▶ PROBLEM TO WORK ON
Using the listing below, keep only the lines with the word "injection" and copy them.

▶ TASK MATERIAL

* * * *

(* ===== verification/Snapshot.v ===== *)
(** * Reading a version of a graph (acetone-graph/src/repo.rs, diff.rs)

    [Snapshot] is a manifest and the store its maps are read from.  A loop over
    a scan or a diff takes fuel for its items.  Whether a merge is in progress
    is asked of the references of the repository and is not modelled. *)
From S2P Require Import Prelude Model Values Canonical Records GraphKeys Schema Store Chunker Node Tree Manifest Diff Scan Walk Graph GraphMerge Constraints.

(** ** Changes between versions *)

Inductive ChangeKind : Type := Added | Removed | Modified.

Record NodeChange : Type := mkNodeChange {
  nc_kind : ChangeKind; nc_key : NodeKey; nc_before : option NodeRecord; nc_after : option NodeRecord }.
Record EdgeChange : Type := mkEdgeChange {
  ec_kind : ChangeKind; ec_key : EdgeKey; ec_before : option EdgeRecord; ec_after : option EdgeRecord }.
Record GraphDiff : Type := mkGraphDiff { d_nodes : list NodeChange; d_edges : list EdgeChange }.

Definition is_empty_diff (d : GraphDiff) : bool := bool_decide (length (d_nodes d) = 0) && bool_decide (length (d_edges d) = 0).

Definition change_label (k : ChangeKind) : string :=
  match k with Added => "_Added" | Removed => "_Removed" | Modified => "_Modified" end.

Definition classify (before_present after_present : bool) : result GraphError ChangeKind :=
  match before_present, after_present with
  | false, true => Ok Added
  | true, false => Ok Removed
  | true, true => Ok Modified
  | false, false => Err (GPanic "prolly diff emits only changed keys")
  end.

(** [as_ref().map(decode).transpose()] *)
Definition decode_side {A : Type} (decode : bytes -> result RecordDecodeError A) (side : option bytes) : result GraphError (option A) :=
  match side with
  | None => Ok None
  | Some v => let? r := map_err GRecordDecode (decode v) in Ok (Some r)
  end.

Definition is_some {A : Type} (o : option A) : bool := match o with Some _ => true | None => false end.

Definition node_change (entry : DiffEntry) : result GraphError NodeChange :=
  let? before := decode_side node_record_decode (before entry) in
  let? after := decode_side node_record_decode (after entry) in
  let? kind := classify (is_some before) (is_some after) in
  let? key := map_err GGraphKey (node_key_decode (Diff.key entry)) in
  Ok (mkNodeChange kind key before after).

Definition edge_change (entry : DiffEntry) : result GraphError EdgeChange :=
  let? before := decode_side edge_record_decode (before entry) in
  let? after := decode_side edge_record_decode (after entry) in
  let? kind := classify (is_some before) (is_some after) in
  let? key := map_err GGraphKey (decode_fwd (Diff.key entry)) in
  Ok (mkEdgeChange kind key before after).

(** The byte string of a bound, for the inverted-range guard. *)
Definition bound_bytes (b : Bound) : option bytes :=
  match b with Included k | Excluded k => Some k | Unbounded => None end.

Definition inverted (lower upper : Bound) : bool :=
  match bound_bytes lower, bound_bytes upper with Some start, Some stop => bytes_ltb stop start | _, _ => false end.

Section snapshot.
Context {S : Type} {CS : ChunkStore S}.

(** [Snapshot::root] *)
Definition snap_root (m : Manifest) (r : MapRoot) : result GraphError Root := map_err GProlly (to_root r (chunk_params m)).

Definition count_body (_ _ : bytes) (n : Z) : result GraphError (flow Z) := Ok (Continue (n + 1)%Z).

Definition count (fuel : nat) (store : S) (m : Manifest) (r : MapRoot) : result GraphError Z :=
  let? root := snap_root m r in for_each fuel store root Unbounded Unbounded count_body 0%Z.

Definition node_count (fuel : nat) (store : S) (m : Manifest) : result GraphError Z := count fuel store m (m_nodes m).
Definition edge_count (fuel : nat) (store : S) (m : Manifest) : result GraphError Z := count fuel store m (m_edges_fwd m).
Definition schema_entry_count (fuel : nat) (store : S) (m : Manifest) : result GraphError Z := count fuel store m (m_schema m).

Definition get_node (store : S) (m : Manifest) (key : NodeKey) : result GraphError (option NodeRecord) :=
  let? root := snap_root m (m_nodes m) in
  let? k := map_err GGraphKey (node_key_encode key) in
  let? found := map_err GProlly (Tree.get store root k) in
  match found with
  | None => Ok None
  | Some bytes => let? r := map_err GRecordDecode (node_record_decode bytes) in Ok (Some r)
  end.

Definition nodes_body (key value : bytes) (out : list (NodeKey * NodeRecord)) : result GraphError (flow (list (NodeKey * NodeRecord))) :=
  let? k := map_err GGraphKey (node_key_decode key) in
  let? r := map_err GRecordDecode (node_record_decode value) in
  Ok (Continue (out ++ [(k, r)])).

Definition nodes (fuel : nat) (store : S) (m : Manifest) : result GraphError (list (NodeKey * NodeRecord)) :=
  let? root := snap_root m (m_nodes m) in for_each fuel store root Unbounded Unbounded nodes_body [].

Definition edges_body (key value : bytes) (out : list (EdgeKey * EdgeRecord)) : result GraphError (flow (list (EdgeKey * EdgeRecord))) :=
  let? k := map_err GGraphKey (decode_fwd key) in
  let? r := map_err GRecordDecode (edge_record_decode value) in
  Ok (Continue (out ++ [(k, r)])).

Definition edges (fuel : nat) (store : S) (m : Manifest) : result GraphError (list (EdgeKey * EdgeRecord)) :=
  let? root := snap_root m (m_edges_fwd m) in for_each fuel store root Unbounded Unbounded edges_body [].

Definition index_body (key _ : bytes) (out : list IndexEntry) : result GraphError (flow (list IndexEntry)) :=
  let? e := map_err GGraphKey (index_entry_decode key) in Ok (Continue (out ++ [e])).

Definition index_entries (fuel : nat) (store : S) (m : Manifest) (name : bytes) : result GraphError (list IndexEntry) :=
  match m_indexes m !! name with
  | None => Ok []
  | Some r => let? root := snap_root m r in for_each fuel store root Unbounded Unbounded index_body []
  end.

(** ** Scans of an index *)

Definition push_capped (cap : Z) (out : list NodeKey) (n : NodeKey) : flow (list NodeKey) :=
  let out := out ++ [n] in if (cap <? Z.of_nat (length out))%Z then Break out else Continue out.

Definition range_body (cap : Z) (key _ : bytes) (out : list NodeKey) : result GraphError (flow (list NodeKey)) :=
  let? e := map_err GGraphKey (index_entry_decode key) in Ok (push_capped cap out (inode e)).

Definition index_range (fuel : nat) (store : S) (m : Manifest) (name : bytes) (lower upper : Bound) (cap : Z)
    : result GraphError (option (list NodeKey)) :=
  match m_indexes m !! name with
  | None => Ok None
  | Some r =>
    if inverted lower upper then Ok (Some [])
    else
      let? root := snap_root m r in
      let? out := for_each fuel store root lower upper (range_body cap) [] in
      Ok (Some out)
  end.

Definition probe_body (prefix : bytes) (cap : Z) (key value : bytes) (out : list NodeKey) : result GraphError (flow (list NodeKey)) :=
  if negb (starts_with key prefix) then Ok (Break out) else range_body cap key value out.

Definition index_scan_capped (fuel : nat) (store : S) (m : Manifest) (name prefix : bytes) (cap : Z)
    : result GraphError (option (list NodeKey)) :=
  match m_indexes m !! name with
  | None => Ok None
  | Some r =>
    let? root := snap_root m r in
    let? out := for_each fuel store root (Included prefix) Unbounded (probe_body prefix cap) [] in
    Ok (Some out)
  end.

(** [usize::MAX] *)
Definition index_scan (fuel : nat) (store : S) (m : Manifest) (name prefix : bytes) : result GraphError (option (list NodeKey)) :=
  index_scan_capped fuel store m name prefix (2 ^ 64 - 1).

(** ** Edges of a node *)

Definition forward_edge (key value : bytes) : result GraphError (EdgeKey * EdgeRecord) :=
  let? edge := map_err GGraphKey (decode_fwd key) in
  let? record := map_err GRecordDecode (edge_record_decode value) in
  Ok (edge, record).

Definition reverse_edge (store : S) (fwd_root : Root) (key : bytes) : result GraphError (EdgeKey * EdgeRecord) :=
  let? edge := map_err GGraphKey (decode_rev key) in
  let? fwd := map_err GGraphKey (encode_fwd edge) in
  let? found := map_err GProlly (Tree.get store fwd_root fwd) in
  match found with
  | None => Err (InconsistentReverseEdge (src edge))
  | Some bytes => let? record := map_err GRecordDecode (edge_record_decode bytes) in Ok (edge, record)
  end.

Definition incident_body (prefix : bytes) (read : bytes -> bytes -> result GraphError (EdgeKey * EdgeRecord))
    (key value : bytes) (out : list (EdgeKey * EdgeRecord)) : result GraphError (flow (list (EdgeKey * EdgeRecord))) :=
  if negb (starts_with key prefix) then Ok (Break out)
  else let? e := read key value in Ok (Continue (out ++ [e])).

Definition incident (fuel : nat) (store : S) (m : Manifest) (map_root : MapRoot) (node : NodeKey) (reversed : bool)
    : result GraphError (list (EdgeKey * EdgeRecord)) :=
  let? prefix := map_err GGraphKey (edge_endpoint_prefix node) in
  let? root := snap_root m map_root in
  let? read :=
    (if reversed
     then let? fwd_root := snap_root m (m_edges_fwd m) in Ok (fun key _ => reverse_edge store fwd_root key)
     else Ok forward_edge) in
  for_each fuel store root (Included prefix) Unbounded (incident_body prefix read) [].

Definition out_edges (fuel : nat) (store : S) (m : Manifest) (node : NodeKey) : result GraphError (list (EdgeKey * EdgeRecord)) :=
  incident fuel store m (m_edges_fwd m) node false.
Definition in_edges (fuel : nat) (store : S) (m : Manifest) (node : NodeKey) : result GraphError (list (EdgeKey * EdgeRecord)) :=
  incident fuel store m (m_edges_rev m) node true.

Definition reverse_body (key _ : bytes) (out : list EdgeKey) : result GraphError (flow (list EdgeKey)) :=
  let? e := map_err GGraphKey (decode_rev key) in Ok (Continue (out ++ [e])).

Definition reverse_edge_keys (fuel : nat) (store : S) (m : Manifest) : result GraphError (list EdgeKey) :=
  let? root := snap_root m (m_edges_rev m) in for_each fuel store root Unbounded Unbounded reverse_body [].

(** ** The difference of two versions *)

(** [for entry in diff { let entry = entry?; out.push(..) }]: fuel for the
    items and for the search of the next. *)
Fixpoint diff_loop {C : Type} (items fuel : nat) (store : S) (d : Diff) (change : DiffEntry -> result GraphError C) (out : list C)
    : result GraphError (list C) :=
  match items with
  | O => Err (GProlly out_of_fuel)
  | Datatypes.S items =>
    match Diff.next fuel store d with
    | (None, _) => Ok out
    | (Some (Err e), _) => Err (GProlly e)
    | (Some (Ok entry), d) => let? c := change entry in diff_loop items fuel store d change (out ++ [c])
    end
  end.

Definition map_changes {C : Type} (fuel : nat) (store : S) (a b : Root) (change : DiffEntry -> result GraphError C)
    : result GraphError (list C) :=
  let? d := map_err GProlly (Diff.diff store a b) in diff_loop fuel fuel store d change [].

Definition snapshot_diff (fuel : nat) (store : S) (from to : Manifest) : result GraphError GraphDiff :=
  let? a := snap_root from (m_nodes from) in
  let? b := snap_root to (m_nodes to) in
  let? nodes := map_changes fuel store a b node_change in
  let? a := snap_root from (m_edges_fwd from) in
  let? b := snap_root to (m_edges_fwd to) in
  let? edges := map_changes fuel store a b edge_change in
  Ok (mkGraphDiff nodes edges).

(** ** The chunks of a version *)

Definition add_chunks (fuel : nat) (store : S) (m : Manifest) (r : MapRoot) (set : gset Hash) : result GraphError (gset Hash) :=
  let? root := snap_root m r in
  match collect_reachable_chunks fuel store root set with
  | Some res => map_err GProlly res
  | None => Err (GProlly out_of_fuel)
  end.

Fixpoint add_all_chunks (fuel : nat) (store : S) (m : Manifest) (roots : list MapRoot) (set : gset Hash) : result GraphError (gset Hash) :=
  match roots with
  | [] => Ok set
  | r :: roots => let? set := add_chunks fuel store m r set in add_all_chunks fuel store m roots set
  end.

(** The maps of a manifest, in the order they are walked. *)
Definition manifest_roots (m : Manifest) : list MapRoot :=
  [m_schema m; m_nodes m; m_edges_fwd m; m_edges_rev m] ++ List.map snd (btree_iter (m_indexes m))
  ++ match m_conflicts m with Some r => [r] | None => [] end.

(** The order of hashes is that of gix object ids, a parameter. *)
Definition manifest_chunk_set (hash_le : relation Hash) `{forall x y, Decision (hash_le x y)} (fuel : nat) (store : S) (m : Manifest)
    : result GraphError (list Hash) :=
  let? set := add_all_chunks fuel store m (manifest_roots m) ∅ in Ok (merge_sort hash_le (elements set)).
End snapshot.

* * * *

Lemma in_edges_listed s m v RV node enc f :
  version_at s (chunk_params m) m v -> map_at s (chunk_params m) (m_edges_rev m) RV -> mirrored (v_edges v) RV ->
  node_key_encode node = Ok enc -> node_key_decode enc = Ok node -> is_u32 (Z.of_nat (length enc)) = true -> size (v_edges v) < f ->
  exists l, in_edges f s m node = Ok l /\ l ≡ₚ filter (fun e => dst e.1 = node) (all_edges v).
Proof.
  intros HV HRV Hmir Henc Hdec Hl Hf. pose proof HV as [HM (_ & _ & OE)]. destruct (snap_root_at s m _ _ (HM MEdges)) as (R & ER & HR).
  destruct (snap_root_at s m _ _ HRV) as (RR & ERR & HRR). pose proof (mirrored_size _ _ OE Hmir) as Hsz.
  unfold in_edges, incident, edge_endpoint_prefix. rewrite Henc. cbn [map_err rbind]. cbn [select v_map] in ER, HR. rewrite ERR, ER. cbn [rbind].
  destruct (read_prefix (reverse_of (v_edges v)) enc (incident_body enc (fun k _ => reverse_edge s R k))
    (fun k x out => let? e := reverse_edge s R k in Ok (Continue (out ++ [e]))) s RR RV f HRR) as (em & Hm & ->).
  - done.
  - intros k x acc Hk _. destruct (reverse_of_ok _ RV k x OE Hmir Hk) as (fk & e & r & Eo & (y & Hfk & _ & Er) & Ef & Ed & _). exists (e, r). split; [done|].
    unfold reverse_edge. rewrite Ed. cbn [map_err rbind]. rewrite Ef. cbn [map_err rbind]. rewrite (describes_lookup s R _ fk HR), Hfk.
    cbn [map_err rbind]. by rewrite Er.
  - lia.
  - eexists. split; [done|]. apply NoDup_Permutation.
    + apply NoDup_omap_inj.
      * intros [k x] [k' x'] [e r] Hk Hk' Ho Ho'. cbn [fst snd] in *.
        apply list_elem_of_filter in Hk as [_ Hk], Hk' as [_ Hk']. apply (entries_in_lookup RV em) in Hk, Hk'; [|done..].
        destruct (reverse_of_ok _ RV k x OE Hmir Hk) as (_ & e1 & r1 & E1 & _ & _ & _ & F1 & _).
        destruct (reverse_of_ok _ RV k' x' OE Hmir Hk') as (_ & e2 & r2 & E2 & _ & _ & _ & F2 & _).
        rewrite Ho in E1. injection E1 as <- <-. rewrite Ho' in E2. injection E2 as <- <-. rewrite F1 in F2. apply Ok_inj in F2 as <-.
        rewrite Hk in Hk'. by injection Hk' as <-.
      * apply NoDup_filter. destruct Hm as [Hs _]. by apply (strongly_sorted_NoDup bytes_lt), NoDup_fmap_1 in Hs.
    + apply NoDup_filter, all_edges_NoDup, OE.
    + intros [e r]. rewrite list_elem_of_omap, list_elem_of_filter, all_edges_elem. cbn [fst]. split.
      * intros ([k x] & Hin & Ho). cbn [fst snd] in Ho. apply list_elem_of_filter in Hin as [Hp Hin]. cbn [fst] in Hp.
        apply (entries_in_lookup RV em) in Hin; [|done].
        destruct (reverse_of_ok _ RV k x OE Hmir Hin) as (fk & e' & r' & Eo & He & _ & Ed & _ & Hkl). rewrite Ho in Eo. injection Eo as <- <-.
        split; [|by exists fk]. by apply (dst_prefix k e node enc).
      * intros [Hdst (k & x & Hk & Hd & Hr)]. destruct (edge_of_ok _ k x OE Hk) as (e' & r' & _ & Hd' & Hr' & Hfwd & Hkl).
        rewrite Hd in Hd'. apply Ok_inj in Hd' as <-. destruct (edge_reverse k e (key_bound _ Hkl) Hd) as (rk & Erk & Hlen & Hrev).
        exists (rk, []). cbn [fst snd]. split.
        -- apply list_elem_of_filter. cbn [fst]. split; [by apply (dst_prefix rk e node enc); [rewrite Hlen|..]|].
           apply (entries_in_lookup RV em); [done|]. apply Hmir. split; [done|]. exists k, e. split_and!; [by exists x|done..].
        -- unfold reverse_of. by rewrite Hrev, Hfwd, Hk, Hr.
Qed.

* * * *

▶ EXERCISE SOLUTION
        rewrite Ho in E1. injection E1 as <- <-. rewrite Ho' in E2. injection E2 as <- <-. rewrite F1 in F2. apply Ok_inj in F2 as <-.
        rewrite Hk in Hk'. by injection Hk' as <-.
        destruct (reverse_of_ok _ RV k x OE Hmir Hin) as (fk & e' & r' & Eo & He & _ & Ed & _ & Hkl). rewrite Ho in Eo. injection Eo as <- <-.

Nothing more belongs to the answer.